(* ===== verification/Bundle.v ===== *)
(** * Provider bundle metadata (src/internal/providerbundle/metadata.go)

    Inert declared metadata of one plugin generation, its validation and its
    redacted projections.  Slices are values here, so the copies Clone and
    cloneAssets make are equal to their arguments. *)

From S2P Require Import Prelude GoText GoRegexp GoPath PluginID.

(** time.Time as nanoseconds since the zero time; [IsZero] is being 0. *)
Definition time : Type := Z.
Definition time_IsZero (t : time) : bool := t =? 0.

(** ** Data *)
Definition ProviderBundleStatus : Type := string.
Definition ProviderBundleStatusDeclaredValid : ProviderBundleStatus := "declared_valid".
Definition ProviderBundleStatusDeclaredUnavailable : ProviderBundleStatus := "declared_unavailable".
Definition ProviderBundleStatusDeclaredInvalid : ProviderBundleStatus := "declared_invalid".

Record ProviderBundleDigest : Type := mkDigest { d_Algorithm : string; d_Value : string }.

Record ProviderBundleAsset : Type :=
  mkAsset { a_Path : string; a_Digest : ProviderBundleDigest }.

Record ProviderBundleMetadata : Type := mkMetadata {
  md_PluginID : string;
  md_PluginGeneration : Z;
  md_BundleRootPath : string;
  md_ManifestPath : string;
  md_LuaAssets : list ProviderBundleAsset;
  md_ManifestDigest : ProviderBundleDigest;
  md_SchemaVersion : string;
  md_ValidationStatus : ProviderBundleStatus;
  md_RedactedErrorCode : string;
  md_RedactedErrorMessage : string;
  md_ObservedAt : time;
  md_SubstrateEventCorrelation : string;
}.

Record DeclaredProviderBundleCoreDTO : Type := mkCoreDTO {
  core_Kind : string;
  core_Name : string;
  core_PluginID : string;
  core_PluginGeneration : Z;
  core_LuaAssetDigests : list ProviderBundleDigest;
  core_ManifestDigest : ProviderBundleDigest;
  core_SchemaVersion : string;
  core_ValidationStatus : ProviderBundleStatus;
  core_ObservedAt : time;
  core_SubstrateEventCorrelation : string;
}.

———

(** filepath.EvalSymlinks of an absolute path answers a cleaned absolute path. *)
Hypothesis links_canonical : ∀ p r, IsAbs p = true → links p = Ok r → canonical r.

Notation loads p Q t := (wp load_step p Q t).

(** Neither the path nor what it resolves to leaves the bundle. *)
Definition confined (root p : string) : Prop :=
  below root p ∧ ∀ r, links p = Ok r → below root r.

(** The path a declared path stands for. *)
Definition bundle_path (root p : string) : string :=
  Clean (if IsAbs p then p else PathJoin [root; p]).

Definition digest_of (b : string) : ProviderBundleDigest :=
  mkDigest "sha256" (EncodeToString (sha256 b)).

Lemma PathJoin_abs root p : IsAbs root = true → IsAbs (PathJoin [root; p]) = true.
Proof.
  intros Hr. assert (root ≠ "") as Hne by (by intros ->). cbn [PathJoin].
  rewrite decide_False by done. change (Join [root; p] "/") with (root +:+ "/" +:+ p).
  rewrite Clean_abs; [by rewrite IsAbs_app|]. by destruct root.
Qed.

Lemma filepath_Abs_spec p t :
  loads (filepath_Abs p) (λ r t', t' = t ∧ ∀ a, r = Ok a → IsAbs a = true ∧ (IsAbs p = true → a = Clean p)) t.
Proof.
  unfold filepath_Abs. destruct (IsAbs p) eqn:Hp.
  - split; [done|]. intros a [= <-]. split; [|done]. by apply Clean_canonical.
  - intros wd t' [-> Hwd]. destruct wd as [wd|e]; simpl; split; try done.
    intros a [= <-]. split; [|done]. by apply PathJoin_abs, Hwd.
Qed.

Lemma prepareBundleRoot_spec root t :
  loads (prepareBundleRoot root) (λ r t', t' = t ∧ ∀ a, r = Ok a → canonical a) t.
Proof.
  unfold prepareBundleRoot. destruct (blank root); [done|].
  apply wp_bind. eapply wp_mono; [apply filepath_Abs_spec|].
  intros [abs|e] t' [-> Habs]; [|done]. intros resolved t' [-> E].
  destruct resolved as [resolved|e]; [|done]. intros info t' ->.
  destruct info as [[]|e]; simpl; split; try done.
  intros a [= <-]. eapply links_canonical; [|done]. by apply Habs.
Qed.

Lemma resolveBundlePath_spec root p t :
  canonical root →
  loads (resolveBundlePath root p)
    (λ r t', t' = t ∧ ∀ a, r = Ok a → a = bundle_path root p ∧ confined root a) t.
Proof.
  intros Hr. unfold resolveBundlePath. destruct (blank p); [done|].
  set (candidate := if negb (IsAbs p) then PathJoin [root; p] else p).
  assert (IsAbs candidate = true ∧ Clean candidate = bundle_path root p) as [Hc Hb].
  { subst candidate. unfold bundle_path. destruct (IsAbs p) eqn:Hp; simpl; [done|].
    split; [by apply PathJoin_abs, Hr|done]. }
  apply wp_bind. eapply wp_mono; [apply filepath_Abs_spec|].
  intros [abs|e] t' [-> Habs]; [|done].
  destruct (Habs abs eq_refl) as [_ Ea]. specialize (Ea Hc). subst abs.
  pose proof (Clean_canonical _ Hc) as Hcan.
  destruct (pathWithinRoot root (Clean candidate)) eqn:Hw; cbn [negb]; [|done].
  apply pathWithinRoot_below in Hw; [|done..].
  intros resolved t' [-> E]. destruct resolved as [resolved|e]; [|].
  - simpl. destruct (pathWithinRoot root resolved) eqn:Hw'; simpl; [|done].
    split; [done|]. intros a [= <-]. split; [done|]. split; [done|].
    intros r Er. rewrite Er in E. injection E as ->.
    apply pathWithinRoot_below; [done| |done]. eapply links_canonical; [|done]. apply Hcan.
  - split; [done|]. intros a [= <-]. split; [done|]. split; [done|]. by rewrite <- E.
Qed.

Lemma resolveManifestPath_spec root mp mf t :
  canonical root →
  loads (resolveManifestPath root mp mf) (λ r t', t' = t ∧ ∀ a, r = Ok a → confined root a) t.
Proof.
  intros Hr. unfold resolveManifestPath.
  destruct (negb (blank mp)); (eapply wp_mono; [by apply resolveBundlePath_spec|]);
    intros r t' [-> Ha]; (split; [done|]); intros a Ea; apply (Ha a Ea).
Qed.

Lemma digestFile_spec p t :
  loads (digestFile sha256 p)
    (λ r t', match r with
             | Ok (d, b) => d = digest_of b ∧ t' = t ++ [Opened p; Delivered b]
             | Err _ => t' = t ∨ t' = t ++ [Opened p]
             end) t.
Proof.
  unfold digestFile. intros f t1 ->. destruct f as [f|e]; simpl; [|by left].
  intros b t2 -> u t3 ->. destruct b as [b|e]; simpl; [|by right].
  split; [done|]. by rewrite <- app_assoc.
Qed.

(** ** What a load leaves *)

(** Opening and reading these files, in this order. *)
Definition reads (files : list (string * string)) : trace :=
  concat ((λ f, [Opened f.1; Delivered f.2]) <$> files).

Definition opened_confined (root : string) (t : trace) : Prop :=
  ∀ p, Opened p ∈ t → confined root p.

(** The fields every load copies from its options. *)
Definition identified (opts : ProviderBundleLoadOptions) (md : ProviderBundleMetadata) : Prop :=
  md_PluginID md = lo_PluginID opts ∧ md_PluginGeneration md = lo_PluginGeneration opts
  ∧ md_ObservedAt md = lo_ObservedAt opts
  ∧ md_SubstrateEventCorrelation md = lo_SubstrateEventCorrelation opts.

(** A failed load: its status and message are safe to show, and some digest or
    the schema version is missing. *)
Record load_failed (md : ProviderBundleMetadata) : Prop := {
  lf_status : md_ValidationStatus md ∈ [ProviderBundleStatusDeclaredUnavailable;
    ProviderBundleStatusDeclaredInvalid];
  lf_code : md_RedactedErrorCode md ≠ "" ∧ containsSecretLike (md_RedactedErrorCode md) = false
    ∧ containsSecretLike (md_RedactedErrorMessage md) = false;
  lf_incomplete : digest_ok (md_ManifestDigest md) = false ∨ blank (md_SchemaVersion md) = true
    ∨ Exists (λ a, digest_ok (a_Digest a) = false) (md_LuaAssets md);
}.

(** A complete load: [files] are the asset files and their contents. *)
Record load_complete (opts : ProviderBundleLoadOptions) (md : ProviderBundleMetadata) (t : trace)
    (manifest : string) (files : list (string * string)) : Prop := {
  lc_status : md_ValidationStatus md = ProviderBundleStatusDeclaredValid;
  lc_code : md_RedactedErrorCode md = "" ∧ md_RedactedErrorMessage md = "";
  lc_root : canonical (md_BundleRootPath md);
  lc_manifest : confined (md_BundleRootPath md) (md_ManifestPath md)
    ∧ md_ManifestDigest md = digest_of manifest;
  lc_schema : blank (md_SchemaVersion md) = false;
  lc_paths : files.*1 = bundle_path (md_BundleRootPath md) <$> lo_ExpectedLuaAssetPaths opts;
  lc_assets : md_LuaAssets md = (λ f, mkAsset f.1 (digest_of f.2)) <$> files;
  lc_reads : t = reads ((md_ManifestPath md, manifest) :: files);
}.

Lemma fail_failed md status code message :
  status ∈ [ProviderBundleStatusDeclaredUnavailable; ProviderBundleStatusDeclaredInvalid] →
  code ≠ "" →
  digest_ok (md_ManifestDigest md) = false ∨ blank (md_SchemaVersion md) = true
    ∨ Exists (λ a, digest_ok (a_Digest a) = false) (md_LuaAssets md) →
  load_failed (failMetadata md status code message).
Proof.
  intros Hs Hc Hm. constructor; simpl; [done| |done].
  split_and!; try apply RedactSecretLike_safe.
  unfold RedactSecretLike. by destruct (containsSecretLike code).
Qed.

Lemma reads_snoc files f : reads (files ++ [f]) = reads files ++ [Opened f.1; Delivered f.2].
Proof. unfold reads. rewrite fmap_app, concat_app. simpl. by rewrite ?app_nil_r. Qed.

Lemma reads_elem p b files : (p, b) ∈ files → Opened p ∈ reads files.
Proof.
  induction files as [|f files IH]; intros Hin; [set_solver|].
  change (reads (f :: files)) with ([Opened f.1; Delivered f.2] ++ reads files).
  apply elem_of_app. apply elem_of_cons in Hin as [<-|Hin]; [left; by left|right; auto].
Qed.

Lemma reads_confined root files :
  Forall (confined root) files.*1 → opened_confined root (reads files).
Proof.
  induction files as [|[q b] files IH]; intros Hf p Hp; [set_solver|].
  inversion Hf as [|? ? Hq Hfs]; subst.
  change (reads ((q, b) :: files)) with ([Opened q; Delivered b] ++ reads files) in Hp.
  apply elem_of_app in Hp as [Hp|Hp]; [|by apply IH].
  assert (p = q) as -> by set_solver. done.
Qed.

———

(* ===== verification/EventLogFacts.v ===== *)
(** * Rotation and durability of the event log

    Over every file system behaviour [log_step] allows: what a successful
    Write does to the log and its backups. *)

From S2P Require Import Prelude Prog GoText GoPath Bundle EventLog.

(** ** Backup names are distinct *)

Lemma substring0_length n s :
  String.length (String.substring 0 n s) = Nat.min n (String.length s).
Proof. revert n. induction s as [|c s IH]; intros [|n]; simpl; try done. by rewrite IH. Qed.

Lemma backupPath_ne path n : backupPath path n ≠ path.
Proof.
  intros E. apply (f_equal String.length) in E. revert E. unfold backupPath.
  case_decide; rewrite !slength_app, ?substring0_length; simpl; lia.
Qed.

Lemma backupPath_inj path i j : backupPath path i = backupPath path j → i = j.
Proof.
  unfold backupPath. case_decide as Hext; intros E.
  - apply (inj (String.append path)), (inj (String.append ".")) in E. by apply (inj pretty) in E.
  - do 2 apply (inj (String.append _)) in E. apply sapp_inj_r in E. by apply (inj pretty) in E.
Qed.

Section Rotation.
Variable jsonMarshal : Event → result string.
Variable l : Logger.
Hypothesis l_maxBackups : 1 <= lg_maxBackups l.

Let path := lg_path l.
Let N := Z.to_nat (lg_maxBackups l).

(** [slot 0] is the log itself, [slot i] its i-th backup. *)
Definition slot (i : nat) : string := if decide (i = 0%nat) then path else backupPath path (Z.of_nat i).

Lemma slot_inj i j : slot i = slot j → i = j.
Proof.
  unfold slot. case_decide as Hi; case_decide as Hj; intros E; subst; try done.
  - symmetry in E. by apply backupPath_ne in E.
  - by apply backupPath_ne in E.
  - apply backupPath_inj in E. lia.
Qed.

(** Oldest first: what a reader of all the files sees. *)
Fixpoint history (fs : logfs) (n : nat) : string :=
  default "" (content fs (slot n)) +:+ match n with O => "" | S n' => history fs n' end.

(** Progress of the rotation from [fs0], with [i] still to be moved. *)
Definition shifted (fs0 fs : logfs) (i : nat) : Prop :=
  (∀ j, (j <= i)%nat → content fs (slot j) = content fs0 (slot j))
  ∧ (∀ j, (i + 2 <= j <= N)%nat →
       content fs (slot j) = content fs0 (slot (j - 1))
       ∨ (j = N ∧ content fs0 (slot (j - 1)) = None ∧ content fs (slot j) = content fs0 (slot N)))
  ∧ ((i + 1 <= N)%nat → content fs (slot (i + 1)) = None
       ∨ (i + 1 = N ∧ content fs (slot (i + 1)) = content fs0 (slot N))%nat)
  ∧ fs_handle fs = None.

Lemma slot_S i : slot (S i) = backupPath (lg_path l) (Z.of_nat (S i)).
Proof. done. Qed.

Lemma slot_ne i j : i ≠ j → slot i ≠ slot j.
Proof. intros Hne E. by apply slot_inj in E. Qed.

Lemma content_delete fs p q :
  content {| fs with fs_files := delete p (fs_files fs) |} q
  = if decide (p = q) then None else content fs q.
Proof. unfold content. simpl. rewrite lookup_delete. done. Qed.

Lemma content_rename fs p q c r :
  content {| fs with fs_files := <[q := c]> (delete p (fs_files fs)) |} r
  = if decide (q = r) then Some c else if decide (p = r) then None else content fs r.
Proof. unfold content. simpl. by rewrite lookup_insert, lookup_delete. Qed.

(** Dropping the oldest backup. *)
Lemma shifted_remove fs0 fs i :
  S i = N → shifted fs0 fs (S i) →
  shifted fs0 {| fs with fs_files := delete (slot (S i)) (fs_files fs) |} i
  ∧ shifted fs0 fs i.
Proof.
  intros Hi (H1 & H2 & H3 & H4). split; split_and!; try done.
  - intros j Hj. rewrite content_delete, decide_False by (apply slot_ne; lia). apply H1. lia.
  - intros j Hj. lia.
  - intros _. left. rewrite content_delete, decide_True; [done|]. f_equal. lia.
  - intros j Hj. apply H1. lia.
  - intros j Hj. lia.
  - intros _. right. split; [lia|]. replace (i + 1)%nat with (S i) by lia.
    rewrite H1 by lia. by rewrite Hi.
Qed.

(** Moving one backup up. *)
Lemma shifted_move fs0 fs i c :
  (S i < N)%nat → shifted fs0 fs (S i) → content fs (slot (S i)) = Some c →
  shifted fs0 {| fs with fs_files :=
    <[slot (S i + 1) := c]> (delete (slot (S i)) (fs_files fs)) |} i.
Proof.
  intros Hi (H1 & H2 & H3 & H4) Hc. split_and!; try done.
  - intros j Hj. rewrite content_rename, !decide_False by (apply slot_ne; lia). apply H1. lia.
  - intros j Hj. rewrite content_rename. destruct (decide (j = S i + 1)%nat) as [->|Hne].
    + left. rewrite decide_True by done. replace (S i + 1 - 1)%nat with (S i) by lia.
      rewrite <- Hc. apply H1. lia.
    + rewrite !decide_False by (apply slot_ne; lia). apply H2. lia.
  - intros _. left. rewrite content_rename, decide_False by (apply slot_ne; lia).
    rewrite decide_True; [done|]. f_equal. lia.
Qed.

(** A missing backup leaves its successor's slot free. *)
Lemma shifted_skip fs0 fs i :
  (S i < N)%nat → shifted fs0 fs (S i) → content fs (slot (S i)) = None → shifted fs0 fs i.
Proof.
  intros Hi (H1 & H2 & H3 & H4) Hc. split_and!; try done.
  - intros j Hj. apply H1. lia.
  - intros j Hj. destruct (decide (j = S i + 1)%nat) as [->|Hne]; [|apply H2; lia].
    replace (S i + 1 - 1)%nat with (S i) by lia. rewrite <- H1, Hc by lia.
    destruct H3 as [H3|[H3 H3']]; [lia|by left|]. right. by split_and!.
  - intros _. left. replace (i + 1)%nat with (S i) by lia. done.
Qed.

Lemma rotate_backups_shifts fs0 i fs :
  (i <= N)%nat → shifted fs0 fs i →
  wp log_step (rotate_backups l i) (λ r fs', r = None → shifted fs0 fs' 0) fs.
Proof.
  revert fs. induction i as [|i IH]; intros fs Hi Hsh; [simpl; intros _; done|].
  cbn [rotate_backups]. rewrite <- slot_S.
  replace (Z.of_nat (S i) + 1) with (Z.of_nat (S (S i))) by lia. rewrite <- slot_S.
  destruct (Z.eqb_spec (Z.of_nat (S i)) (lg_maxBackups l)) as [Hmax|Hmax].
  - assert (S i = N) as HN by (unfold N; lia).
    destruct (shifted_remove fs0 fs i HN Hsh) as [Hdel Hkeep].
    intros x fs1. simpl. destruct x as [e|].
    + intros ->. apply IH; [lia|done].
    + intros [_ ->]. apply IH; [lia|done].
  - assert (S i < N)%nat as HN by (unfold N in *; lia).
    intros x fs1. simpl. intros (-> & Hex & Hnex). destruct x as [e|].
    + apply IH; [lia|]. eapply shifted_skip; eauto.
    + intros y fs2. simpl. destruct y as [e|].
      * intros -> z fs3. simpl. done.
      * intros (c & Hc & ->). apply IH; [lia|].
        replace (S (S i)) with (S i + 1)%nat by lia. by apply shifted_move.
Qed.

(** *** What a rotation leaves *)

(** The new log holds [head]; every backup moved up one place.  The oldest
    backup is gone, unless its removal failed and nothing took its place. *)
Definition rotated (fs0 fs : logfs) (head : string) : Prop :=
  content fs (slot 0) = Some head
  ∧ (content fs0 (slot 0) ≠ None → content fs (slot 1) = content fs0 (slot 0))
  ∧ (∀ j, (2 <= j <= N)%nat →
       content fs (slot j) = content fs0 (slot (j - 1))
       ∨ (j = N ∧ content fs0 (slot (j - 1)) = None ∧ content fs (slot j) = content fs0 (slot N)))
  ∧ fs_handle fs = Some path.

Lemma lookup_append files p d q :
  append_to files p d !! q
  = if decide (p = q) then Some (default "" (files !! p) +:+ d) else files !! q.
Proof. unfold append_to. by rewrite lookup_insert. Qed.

———

Please find every line in the records that contains the word "ProviderBundleAsset", and copy it out.

◆ REPLY TO THE EXERCISE
Record ProviderBundleAsset : Type :=
  md_LuaAssets : list ProviderBundleAsset;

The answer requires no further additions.